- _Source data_
%%

Lemma walk_complete fuel stack x :
  sum_list_with node_size stack ≤ fuel →
  x ∈ walk fuel next stack ↔ ∃ n, n ∈ stack ∧ rtc child n x.
Proof.
  revert stack. induction fuel as [|fuel IH]; intros stack Hf.
  - destruct stack as [|[] stack]; simpl in *; [|lia]. set_solver.
  - destruct stack as [|n stack]; simpl; [set_solver|].
    pose proof (next_size n) as Hn. simpl in Hf.
    rewrite elem_of_cons, IH by (rewrite sum_sizes_app, sum_list_with_reverse; lia). split.
    + intros [->|(m & Hm & Hr)]; [exists n; split; [left|done]|].
      apply elem_of_app in Hm as [Hm|Hm]; [rewrite elem_of_reverse in Hm|exists m; split; [by right|done]].
      exists n. split; [left|]. by eapply rtc_l.
    + intros (m & Hm & Hr). apply elem_of_cons in Hm as [->|Hm].
      * apply rtc_inv in Hr as [->|(c & Hc & Hr)]; [by left|right]. exists c. split; [|done].
        apply elem_of_app. left. by rewrite elem_of_reverse.
      * right. exists m. split; [|done]. apply elem_of_app. by right.
Qed.

(** The walk pops exactly the nodes of the tree it walks over. *)
Lemma visited_spec root x : x ∈ visited next root ↔ rtc child root x.
Proof.
  unfold visited. rewrite walk_complete by (simpl; lia). split.
  - by intros (n & ->%list_elem_of_singleton & ?).
  - intros. exists root. split; [by left|done].
Qed.
End walks.

Lemma named_children_sublist n : sublist (named_children n) (children n).
Proof. apply sublist_filter. Qed.

(** What is visited over named children is visited over all of them. *)
Lemma visited_named root x : x ∈ visited named_children root → x ∈ visited children root.
Proof.
  rewrite !visited_spec by (try done; apply named_children_sublist).
  induction 1 as [|x y z Hc _ IH]; [done|]. eapply rtc_l; [|done]. unfold child in *.
  by apply list_elem_of_filter in Hc as [_ ?].
Qed.

Lemma visited_child next root n m :
  (∀ n, sublist (next n) (children n)) → n ∈ visited next root → m ∈ next n → m ∈ visited next root.
Proof. intros Hn. rewrite !visited_spec by done. intros. by eapply rtc_r. Qed.

Lemma elem_of_insert_by_start n l x : x ∈ insert_by_start n l ↔ x = n ∨ x ∈ l.
Proof.
  induction l as [|y l IH]; simpl; [set_solver|]. case_decide; rewrite ?elem_of_cons, ?IH, ?elem_of_cons; tauto.
Qed.

Lemma elem_of_sort_by_start l x : x ∈ sort_by_start_byte l ↔ x ∈ l.
Proof.
  induction l as [|n l IH]; simpl; [done|]. by rewrite elem_of_insert_by_start, IH, elem_of_cons.
Qed.

(** * What the grammar promises *)

Definition before_command_name : list str :=
  [lit "variable_assignment"; lit "file_redirect"; lit "herestring_redirect"; lit "heredoc_redirect"; lit "comment"].

(** In the bash grammar a [command] is assignments and redirections, then its
    name, then arguments. *)
Definition command_shape (node : Node) : Prop :=
  ∃ pre name args, named_children node = pre ++ name :: args
    ∧ is_kind "command_name" name = true
    ∧ Forall (λ n, kind n ∈ before_command_name) pre
    ∧ Forall (λ n, is_kind "command_name" n = false) args.

Class BashGrammar (try_parse_shell : str → option Tree) :=
  bash_commands : ∀ src tree node,
    try_parse_shell src = Some tree → has_error tree = false →
    node ∈ visited children (root_node tree) → is_kind "command" node = true → command_shape node.

Lemma not_before_name n : allowed_node n = true → is_named n = true → kind n ∉ before_command_name.
Proof.
  unfold allowed_node. intros Ha Hn Hin. rewrite Hn in Ha. apply bool_decide_eq_true in Ha. revert Ha.
  assert (Forall (λ k, k ∉ ALLOWED_KINDS) before_command_name) as Hf by (apply (bool_decide_unpack _); by vm_compute).
  rewrite Forall_forall in Hf. by apply Hf.
Qed.

(** The two readings of a command of a plain script agree on its first word. *)
Lemma plain_and_literal_head node src words literal :
  command_shape node → (∀ n, n ∈ children node → allowed_node n = true) →
  parse_plain_command_from_node node src = Some words →
  parse_literal_command_from_node node src = Some literal →
  ∃ w, head words = Some w ∧ head literal = Some w.
Proof.
  intros (pre & name & args & Hc & Hname & Hpre & _) Hall.
  unfold parse_plain_command_from_node, parse_literal_command_from_node.
  destruct (is_kind "command" node); [|done]. simpl. rewrite Hc.
  assert (pre = []) as ->.
  { destruct pre as [|n pre]; [done|]. apply Forall_cons in Hpre as [Hn _].
    assert (n ∈ named_children node) as [Hnm Hin]%list_elem_of_filter by (rewrite Hc; left).
    exfalso. eapply not_before_name; [|by apply Is_true_true|done]. auto. }
  simpl. unfold plain_word. rewrite !Hname.
  destruct (named_child name 0) as [wn|]; [|done]. simpl.
  destruct (is_kind "word" wn) eqn:Ew; [|done].
  destruct wn as [k nm s e cs]. unfold parse_literal_shell_word. fold parse_literal_shell_word.
  rewrite Ew. cbn [orb]. destruct (utf8_text _ src) as [w|]; [|done]. simpl.
  destruct (mapM _ args) as [ws|]; [|done]. intros [= <-]. simpl.
  destruct (is_literal_word_or_number _); [|done]. simpl. destruct (literal_words true args src) as [[[] ls]|]; [|done..].
  intros [= <-]. by exists w.
Qed.

(** * Words are made of the source *)

Lemma split_at_byte_Some s n l r : split_at_byte s n = Some (l, r) → s = l ++ r.
Proof.
  revert n l. induction s as [|c s IH]; intros n l; simpl; case_decide; try (by intros [= <- <-]); try done.
  case_decide; [|done]. destruct (split_at_byte s _) as [[l' r']|] eqn:E; [|done].
  intros [= <- <-]. simpl. by rewrite (IH _ _ E).
Qed.

Lemma utf8_text_chars n src t c : utf8_text n src = Some t → c ∈ t → c ∈ src.
Proof.
  unfold utf8_text. intros ([l rest] & Hl%split_at_byte_Some & H)%bind_Some.
  apply bind_Some in H as ([t' r] & Ht%split_at_byte_Some & [= <-]). subst. set_solver.
Qed.

Lemma strip_chars a s t c :
  (t0 ← strip_prefix [a] s; strip_suffix [a] t0) = Some t → c ∈ t → c ∈ s.
Proof. intros (t0 & ->%strip_prefix_Some & ->%strip_suffix_Some)%bind_Some. set_solver. Qed.

Lemma double_quoted_chars n src t c : parse_double_quoted_string n src = Some t → c ∈ t → c ∈ src.
Proof.
  unfold parse_double_quoted_string. repeat (case_match; [done|]).
  intros (raw & Hr & Ht)%bind_Some Hc. eapply utf8_text_chars; [done|]. by eapply strip_chars.
Qed.

Lemma raw_string_chars n src t c : parse_raw_string n src = Some t → c ∈ t → c ∈ src.
Proof.
  unfold parse_raw_string. case_match; [done|].
  intros (raw & Hr & Ht)%bind_Some Hc. eapply utf8_text_chars; [done|]. by eapply strip_chars.
Qed.

Lemma literal_word_chars n src t c : parse_literal_shell_word n src = Some t → c ∈ t → c ∈ src.
Proof.
  revert t. induction n as [k nm s e cs IH] using Node_ind'; intros t. cbn [parse_literal_shell_word].
  destruct (_ || _); [case_match; [apply utf8_text_chars|done]|].
  destruct (is_kind "string" _); [apply double_quoted_chars|].
  destruct (is_kind "raw_string" _); [apply raw_string_chars|].
  destruct (is_kind "concatenation" _); [|done]. simpl.
  intros (ws & Hws & Ht)%bind_Some. destruct (is_nil ws); [done|]. injection Ht as <-. revert ws Hws.
  induction IH as [|part parts Hp _ IHps]; intros ws; [intros [= <-]; set_solver|].
  destruct (is_named part); [|apply IHps].
  intros (w & Hw & (rest & Hr & [= <-])%bind_Some)%bind_Some [?|?]%elem_of_app; eauto.
Qed.

Lemma literal_words_chars found l src found' words w c :
  literal_words found l src = Some (found', words) → w ∈ words → c ∈ w → c ∈ src.
Proof.
  revert found found' words. induction l as [|n l IH]; intros found found' words; simpl.
  { intros [= <- <-]. set_solver. }
  destruct (is_kind "command_name" n).
  - intros (wn & _ & (name & Hn & ([f ws] & Hw & [= <- <-])%bind_Some)%bind_Some)%bind_Some.
    intros [->|?]%elem_of_cons; [by eapply literal_word_chars|by eapply IH].
  - intros ([f ws] & Hw & Hm)%bind_Some.
    destruct (if found then parse_literal_shell_word n src else None) as [word|] eqn:E; simplify_eq; [|by eapply IH].
    destruct found; [|done]. intros [->|?]%elem_of_cons; [by eapply literal_word_chars|by eapply IH].
Qed.

Lemma literal_command_chars n src words w c :
  parse_literal_command_from_node n src = Some words → w ∈ words → c ∈ w → c ∈ src.
Proof.
  unfold parse_literal_command_from_node. case_match; [done|].
  destruct (literal_words _ _ _) as [[[] ws]|] eqn:E; [|done..]. intros [= <-]. by eapply literal_words_chars.
Qed.

(** * Which shell *)

Lemma file_stem_name p n : file_name p = Some n → file_stem n = Some n → file_name n = Some n →
  file_stem p = Some n.
Proof. unfold file_stem. intros -> Hs Hn. rewrite Hn in Hs. done. Qed.

(** A program whose name has no extension and is not a shell's is no shell. *)
Lemma detect_not_shell p n :
  file_name p = Some n → file_stem n = Some n → file_name n = Some n → shell_named n = None →
  detect_shell_type p = None.
Proof.
  intros Hp Hs Hn Hsh. unfold detect_shell_type. cbn [detect_loop].
  destruct (shell_named p) as [t|] eqn:E.
  { exfalso. assert (file_name p = Some p) as Hpp.
    { unfold shell_named in E. repeat (case_decide; [subst; by vm_compute|]). done. }
    congruence. }
  rewrite (file_stem_name p n) by done. simpl. case_decide; [done|].
  destruct (length p) as [|f]; [done|]. simpl. rewrite Hsh, Hs. simpl. by rewrite decide_True.
Qed.

(** ** The search for the shell ends *)

Lemma split_on_piece d s p : p ∈ split_on d s → length p ≤ length s ∧ (length p = length s → p = s).
Proof.
  revert p. induction s as [|c s IH]; intros p; simpl; [intros ->%list_elem_of_singleton; done|].
  case_decide as Hc.
  - intros [->|Hp]%elem_of_cons; simpl; [lia|]. apply IH in Hp as [??]. lia.
  - pose proof (split_on_nonempty d s). destruct (split_on d s) as [|l ls] eqn:E; [done|].
    intros [->|Hp]%elem_of_cons; simpl.
    + destruct (IH l) as [? Heq]; [left|]. split; [lia|]. intros. f_equal. apply Heq. lia.
    + destruct (IH p) as [??]; [by right|]. lia.
Qed.

Lemma split_on_chars d s p : p ∈ split_on d s → ∀ c, c ∈ p → c ∈ s.
Proof.
  revert p. induction s as [|a s IH]; intros p; simpl; [intros ->%list_elem_of_singleton; set_solver|].
  case_decide.
  - intros [->|Hp]%elem_of_cons c Hc; [set_solver|right; by eapply IH].
  - destruct (split_on d s) as [|l ls]; [intros ->%list_elem_of_singleton; set_solver|].
    intros [->|Hp]%elem_of_cons c Hc.
    + apply elem_of_cons in Hc as [->|Hc]; [left|right]. eapply IH; [left|done].
    + right. eapply IH; [right|]; done.
Qed.

Lemma elem_of_components p x : x ∈ components p → x = lit "/" ∨ x = lit "." ∨ x ∈ split_on 47 p.
Proof.
  assert (x ∈ filter (λ q, q ≠ [] ∧ q ≠ lit ".") (split_on 47 p) → x ∈ split_on 47 p) as Hn
    by (by intros [_ ?]%list_elem_of_filter).
  unfold components. revert Hn. generalize (filter (λ q, q ≠ [] ∧ q ≠ lit ".") (split_on 47 p)).
  intros names Hn Hx. cut (x = lit "/" ∨ x = lit "." ∨ x ∈ names); [tauto|]. clear Hn.
  destruct (split_on 47 p) as [|[|a q] [|r ps]]; try case_decide as E; rewrite ?E in Hx;
    rewrite ?elem_of_cons in Hx; tauto.
Qed.

Lemma file_stem_shrinks p n : file_stem p = Some n → length n ≤ length p ∧ (length n = length p → n = p).
Proof.
  unfold file_stem, file_name, components. intros (name & (l & Hl & Hn)%bind_Some & [= <-])%bind_Some.
  case_decide as Hx; [done|]. injection Hn as ->. apply last_Some_elem_of in Hl.
  assert (name ∈ split_on 47 p) as Hp%split_on_piece by (apply elem_of_components in Hl as [->|[->|?]]; set_solver).
  destruct (rsplit_once 46 name) as [[b a]|] eqn:E; [|done]. apply rsplit_once_Some in E as ->.
  destruct (is_nil b); [done|]. rewrite length_app in *. simpl in *. lia.
Qed.

(** [detect_shell_type] is the recursive function of the source: the fuel is
    never used up. *)
Lemma detect_shell_type_eq shell_path :
  detect_shell_type shell_path =
    match shell_named shell_path with
    | Some t => Some t
    | None =>
        shell_name ← file_stem shell_path;
        if decide (components shell_name = components shell_path) then None
        else detect_shell_type shell_name
    end.
Proof.
  assert (∀ f g p, length p < f → length p < g → detect_loop f p = detect_loop g p) as Hfuel.
  { induction f as [|f IH]; intros [|g] p ??; try lia. simpl. destruct (shell_named p); [done|].
    destruct (file_stem p) as [n|] eqn:E; [|done]. simpl. case_decide as Hc; [done|].
    apply file_stem_shrinks in E as [Hle Heq].
    assert (length n ≠ length p) by (intros He; destruct Hc; by rewrite Heq). apply IH; lia. }
  unfold detect_shell_type at 1. simpl. destruct (shell_named shell_path); [done|].
  destruct (file_stem shell_path) as [n|] eqn:E; [|done]. simpl. case_decide as Hc; [done|].
  apply file_stem_shrinks in E as [Hle Heq].
  assert (length n ≠ length shell_path) by (intros He; destruct Hc; by rewrite Heq). apply Hfuel; lia.
Qed.
(* ===== verification/PermissionsSpec.v ===== *)
(** What the sandbox policies of [Permissions] promise: the entry that decides,
    the flags of full access, the protection of workspace metadata, denials
    that are carried over, and extensions that only widen. *)

From S2P Require Import Prelude Text Paths Permissions.

(** A host without symbolic links, for examples: the home is [/home/u], the
    process runs in [/repo], TMPDIR is [/var/tmp] and [/tmp] is a directory. *)
Module Demo.
#[export] Instance host : Host := {
  home_dir := Some (path_new (lit "/home/u"));
  current_dir := Some (path_new (lit "/repo"));
  tmpdir_var := Some (lit "/var/tmp");
  is_dir p := bool_decide (p = path_new (lit "/tmp")) || bool_decide (p = path_new (lit "/repo/.codex"));
  is_file p := bool_decide (p = path_new (lit "/repo/.git"));
  path_exists p := bool_decide (p = path_new (lit "/work/main/.git/worktrees/repo"));
  read_file p := Some (lit "gitdir: /work/main/.git/worktrees/repo
");
  symlink_metadata p := Some false;
  canonicalize p := Some p
}.

#[export] Instance laws : HostLaws.
Proof. constructor. by intros d [= <-]. Qed.

Definition cwd : Path := path_new (lit "/repo").
Definition file (s : string) : Path := path_new (lit s).
Definition special (value : FileSystemSpecialPath.t) : FileSystemPath.t := FileSystemPath.Special value.

(** The workspace can be written, but for a private directory; the disk can be read. *)
Definition workspace : FileSystemSandboxPolicy :=
  restricted [new_entry (special FileSystemSpecialPath.Root) Read;
              new_entry (special (FileSystemSpecialPath.ProjectRoots None)) Write;
              new_entry (FileSystemPath.Path (file "/repo/private")) Deny].
End Demo.

Section spec.
Context `{HostLaws}.
Implicit Types (p : FileSystemSandboxPolicy) (r : ResolvedFileSystemEntry).

(** C4: under a restricted policy the access to a path is that of the entry
    that names the longest path containing it; of several entries for that
    path a denial beats a grant to write, and that beats a grant to read; and
    a path no entry contains is denied. *)
Theorem most_specific_entry_decides p path cwd target a :
  is_restricted p = true → resolve_candidate_path path cwd = Some target →
  resolve_access_with_cwd p path cwd = a ↔
  (∃ r, decides (resolved_entries_with_cwd p cwd) target r ∧ resolved_access r = a)
  ∨ (a = Deny ∧ ∀ r, ¬ covers (resolved_entries_with_cwd p cwd) target r).
Proof.
  intros Hp Ht. rewrite (resolve_access_deciding _ _ _ _ Hp Ht).
  destruct (deciding _ _) as [r|] eqn:E; simpl.
  - apply deciding_decides in E as Hd. split; [intros <-; left; by exists r|].
    intros [(r' & Hd' & <-)|[_ Hn]]; [by eapply decides_unique|]. exfalso. by eapply Hn, Hd.
  - pose proof (proj1 (deciding_None _ _) E) as Hn. split; [intros <-; by right|].
    intros [(r' & Hd' & <-)|[-> _]]; [|done]. exfalso. by eapply Hn, Hd'.
Qed.

(** ** Full access to the disk *)

Lemma restricted_cases p : is_restricted p = true ∨ ∀ path cwd, resolve_access_with_cwd p path cwd = Write.
Proof.
  unfold is_restricted, resolve_access_with_cwd. destruct (kind p); [by left|by right..].
Qed.

Lemma root_entry_covers p cwd cwd_abs target e :
  from_absolute_path cwd = Some cwd_abs → normal target → e ∈ entries p →
  entry_path e = FileSystemPath.Special FileSystemSpecialPath.Root →
  covers (resolved_entries_with_cwd p cwd) target (mkResolved [RootDir] (entry_access e)).
Proof.
  intros Hc (rest & -> & _) He Hroot. split; [|by exists rest].
  apply elem_of_resolved. exists e. split_and!; [done| |done]. simpl.
  rewrite Hroot, Hc. simpl. apply from_absolute_path_normal in Hc. by apply absolute_root_normal.
Qed.

Lemma has_root_access_elem f p :
  has_root_access f p = true →
  ∃ e, e ∈ entries p ∧ entry_path e = FileSystemPath.Special FileSystemSpecialPath.Root
       ∧ f (entry_access e) = true.
Proof.
  unfold has_root_access. intros [_ (e & He & Hm)%existsb_elem]%andb_true_iff.
  exists e. destruct (entry_path e) as [| |[]]; done.
Qed.

(** The access of a path that an entry of the policy covers is that of the deciding entry. *)
Lemma covered_access p path cwd target r :
  is_restricted p = true → resolve_candidate_path path cwd = Some target →
  covers (resolved_entries_with_cwd p cwd) target r →
  ∃ d, decides (resolved_entries_with_cwd p cwd) target d
       ∧ resolve_access_with_cwd p path cwd = resolved_access d.
Proof.
  intros Hp Ht Hr. rewrite (resolve_access_deciding _ _ _ _ Hp Ht).
  destruct (deciding _ _) as [d|] eqn:E; [exists d; eauto using deciding_decides|].
  exfalso. by eapply deciding_None.
Qed.

Lemma full_read_reads p path cwd cwd_abs target :
  has_full_disk_read_access p = true → from_absolute_path cwd = Some cwd_abs →
  resolve_candidate_path path cwd = Some target → can_read_path_with_cwd p path cwd = true.
Proof.
  intros Hf Hc Ht. unfold can_read_path_with_cwd.
  destruct (restricted_cases p) as [Hr|Hw]; [|by rewrite Hw].
  unfold has_full_disk_read_access in Hf. unfold is_restricted in Hr.
  apply bool_decide_eq_true in Hr as Hk. rewrite Hk in Hf.
  apply andb_true_iff in Hf as [(e & He & Hroot & Hread)%has_root_access_elem Hd].
  destruct (covered_access p path cwd target (mkResolved [RootDir] (entry_access e)))
    as (d & [[Hin _] _] & ->); [done|done|eapply root_entry_covers; [done|by eapply resolve_candidate_normal|done..]|].
  apply elem_of_resolved in Hin as (f & Hf & _ & Ha).
  unfold can_read. rewrite bool_decide_eq_false_2; [done|]. intros Hdeny.
  apply negb_true_iff in Hd. unfold has_denied_read_restrictions, is_restricted in Hd.
  rewrite Hk, bool_decide_eq_true_2 in Hd by done. simpl in Hd.
  apply (existsb_false_elem is_deny _ f) in Hd; [|done].
  unfold is_deny in Hd. rewrite Ha, Hdeny in Hd. done.
Qed.

(** An entry another entry overrides resolves to the path of that entry, where
    the other restricts more. *)
Lemma override_resolves p cwd e target :
  is_dir (path_new (lit "/tmp")) = true → wf_policy p → e ∈ entries p →
  is_Some (from_absolute_path cwd) →
  resolve_entry_path (entry_path e) (from_absolute_path cwd) = Some target →
  has_same_target_write_override p e = true →
  mkResolved target Write ∈ resolved_entries_with_cwd p cwd ∧ entry_access e = Read.
Proof.
  intros Htmp Hwf He [c Hc] Hr (o & Ho & Hs)%existsb_elem.
  apply andb_true_iff in Hs as [[Hw Hlt]%andb_true_iff Hs].
  apply bool_decide_eq_true in Hw, Hlt. rewrite Hw in Hlt.
  split; [|destruct (entry_access e); simpl in Hlt; [done|lia..]].
  apply elem_of_resolved. exists o. split_and!; [done| |done]. simpl. rewrite <- Hr.
  unfold wf_policy, wf_entries in Hwf. rewrite Forall_forall in Hwf.
  pose proof (Hwf _ He) as Hne. pose proof (Hwf _ Ho) as Hno.
  assert (∀ q, normal q → parent q = None → q = [RootDir]) as Hroot.
  { intros q (rest & -> & Hn). unfold parent. destruct rest as [|x rest _] using rev_ind; [done|].
    rewrite app_comm_cons, last_snoc. apply Forall_snoc in Hn as [_ Hx]. by destruct x. }
  destruct (entry_path o) as [q|g|[| |s| | |u s]], (entry_path e) as [q'|g'|[| |s'| | |u' s']];
    simpl in Hs, Hne, Hno; try done; rewrite Hc; simpl.
  all: try (apply bool_decide_eq_true in Hs; subst; try done).
  all: rewrite ?slash_tmp_path; simpl; rewrite ?Htmp; try done.
  all: rewrite absolute_root_normal by (by eapply from_absolute_path_normal).
  all: by rewrite (Hroot _ ltac:(eassumption) Hs).
Qed.

Lemma full_write_access p path cwd cwd_abs target :
  is_dir (path_new (lit "/tmp")) = true → wf_policy p → has_full_disk_write_access p = true →
  from_absolute_path cwd = Some cwd_abs → resolve_candidate_path path cwd = Some target →
  resolve_access_with_cwd p path cwd = Write.
Proof.
  intros Htmp Hwf Hf Hc Ht. destruct (restricted_cases p) as [Hr|Hw]; [|done].
  apply bool_decide_eq_true in Hr as Hk. unfold has_full_disk_write_access in Hf. rewrite Hk in Hf.
  apply andb_true_iff in Hf as [(e & He & Hroot & Hwrite)%has_root_access_elem Hn].
  apply bool_decide_eq_true in Hwrite. apply negb_true_iff in Hn.
  unfold has_write_narrowing_entries in Hn. rewrite Hr in Hn. simpl in Hn.
  pose proof (root_entry_covers p cwd cwd_abs target e Hc
                ltac:(by eapply resolve_candidate_normal) He Hroot) as Hcov.
  rewrite Hwrite in Hcov.
  destruct (covered_access p path cwd target _ Hr Ht Hcov) as (d & [[Hin Hpre] Hmax] & ->).
  apply elem_of_resolved in Hin as Hin'. destruct Hin' as (f & Hfe & Hfr & Hfa).
  destruct (decide (resolved_access d = Write)) as [|Hnw]; [done|exfalso].
  assert (∀ d', covers (resolved_entries_with_cwd p cwd) target d' →
            resolved_path d' = resolved_path d → resolved_access d' = Write →
            entry_access f = Read → False) as Hbeaten.
  { intros d' Hd' Hp' Ha' Hread. destruct (Hmax d' Hd') as [_ Hle]. specialize (Hle Hp').
    rewrite Ha', <- Hfa, Hread in Hle. simpl in Hle. lia. }
  pose proof (existsb_false_elem _ _ f Hn Hfe) as Hnf. unfold narrows_write in Hnf.
  unfold can_write in Hnf. rewrite bool_decide_eq_false_2 in Hnf by congruence.
  assert (has_same_target_write_override p f = true → False) as Hover.
  { intros Hov. destruct (override_resolves p cwd f (resolved_path d)) as [Ho Hread]; try done.
    apply (Hbeaten (mkResolved (resolved_path d) Write)); by try split. }
  destruct (entry_path f) as [q|g|[| |s| | |u s]] eqn:Hfp; simpl in Hnf; try done.
  all: try (apply negb_false_iff in Hnf; by apply Hover).
  apply (Hbeaten (mkResolved [RootDir] Write)); [done| |done|].
  - simpl in Hfr. rewrite Hc in Hfr. simpl in Hfr.
    rewrite absolute_root_normal in Hfr by (by eapply from_absolute_path_normal). simpl. congruence.
  - unfold is_deny in Hnf. apply bool_decide_eq_false in Hnf. rewrite Hfa in *. by destruct (resolved_access d).
Qed.

(** A policy that claims to read or write the whole disk does: every path
    that can be resolved can be read, or written. *)
Theorem full_disk_access_is_complete p path cwd cwd_abs target :
  from_absolute_path cwd = Some cwd_abs → resolve_candidate_path path cwd = Some target →
  (has_full_disk_read_access p = true → can_read_path_with_cwd p path cwd = true)
  ∧ (wf_policy p → is_dir (path_new (lit "/tmp")) = true → has_full_disk_write_access p = true →
     can_write_path_with_cwd p path cwd = true).
Proof.
  intros Hc Ht. split; [intros Hf; by eapply full_read_reads|]. intros Hwf Htmp Hf.
  unfold can_write_path_with_cwd. by rewrite (full_write_access _ _ _ _ _ Htmp Hwf Hf Hc Ht), Hf.
Qed.

(** ** Denials that are carried over *)

Lemma deciding_snoc rs r target :
  deciding (rs ++ [r]) target =
  if path_starts_with target (resolved_path r) then
    match deciding rs target with
    | Some m => if precedence_gt m r then Some m else Some r
    | None => Some r
    end
  else deciding rs target.
Proof.
  unfold deciding, max_by. rewrite filter_app, filter_cons. case_decide as Hr.
  - by rewrite Hr, filter_nil, foldl_snoc.
  - apply not_true_iff_false in Hr. by rewrite Hr, filter_nil, app_nil_r.
Qed.

Lemma resolved_entries_app p cwd es :
  resolved_entries_with_cwd (set_entries (entries p ++ es) p) cwd
  = resolved_entries_with_cwd p cwd ++ omap (resolve_entry (from_absolute_path cwd)) es.
Proof. unfold resolved_entries_with_cwd. simpl. by rewrite omap_app. Qed.

(** Denials that are added take the access away or leave it. *)
Lemma deciding_app_deny rs ds target :
  Forall (λ r, resolved_access r = Deny) ds →
  resolved_access <$> deciding (rs ++ ds) target = resolved_access <$> deciding rs target
  ∨ resolved_access <$> deciding (rs ++ ds) target = Some Deny.
Proof.
  induction ds as [|d ds IH] using rev_ind; intros Hd; [left; by rewrite app_nil_r|].
  apply Forall_snoc in Hd as [Hds Hd]. rewrite app_assoc, deciding_snoc.
  destruct (path_starts_with _ _); [|by apply IH].
  destruct (deciding (rs ++ ds) target); [|right; simpl; by rewrite Hd].
  destruct (precedence_gt _ _); [by apply IH|right; simpl; by rewrite Hd].
Qed.

Lemma resolved_denials cwd es :
  Forall (λ e, entry_access e = Deny) es →
  Forall (λ r, resolved_access r = Deny) (omap (resolve_entry cwd) es).
Proof.
  rewrite !Forall_forall. intros Hes r (e & He & Hr)%list_elem_of_omap.
  unfold resolve_entry in Hr. destruct (resolve_entry_path _ _); simplify_eq/=. by apply Hes.
Qed.

(** The policy the denials are added to. *)
Definition deniable (existing p : FileSystemSandboxPolicy) : FileSystemSandboxPolicy :=
  if bool_decide (kind p = Unrestricted) && existsb is_deny (entries existing)
  then restricted [new_entry (FileSystemPath.Special FileSystemSpecialPath.Root) Write] else p.

Lemma deny_entries_denied existing : Forall (λ e, entry_access e = Deny) (deny_entries existing).
Proof. apply Forall_forall. by intros e [? _]%list_elem_of_filter. Qed.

%%

- _Goal of the exercise_
From the entries, work out how many lines include the word "eauto", answering with the number only.

- _Response for this exercise_
2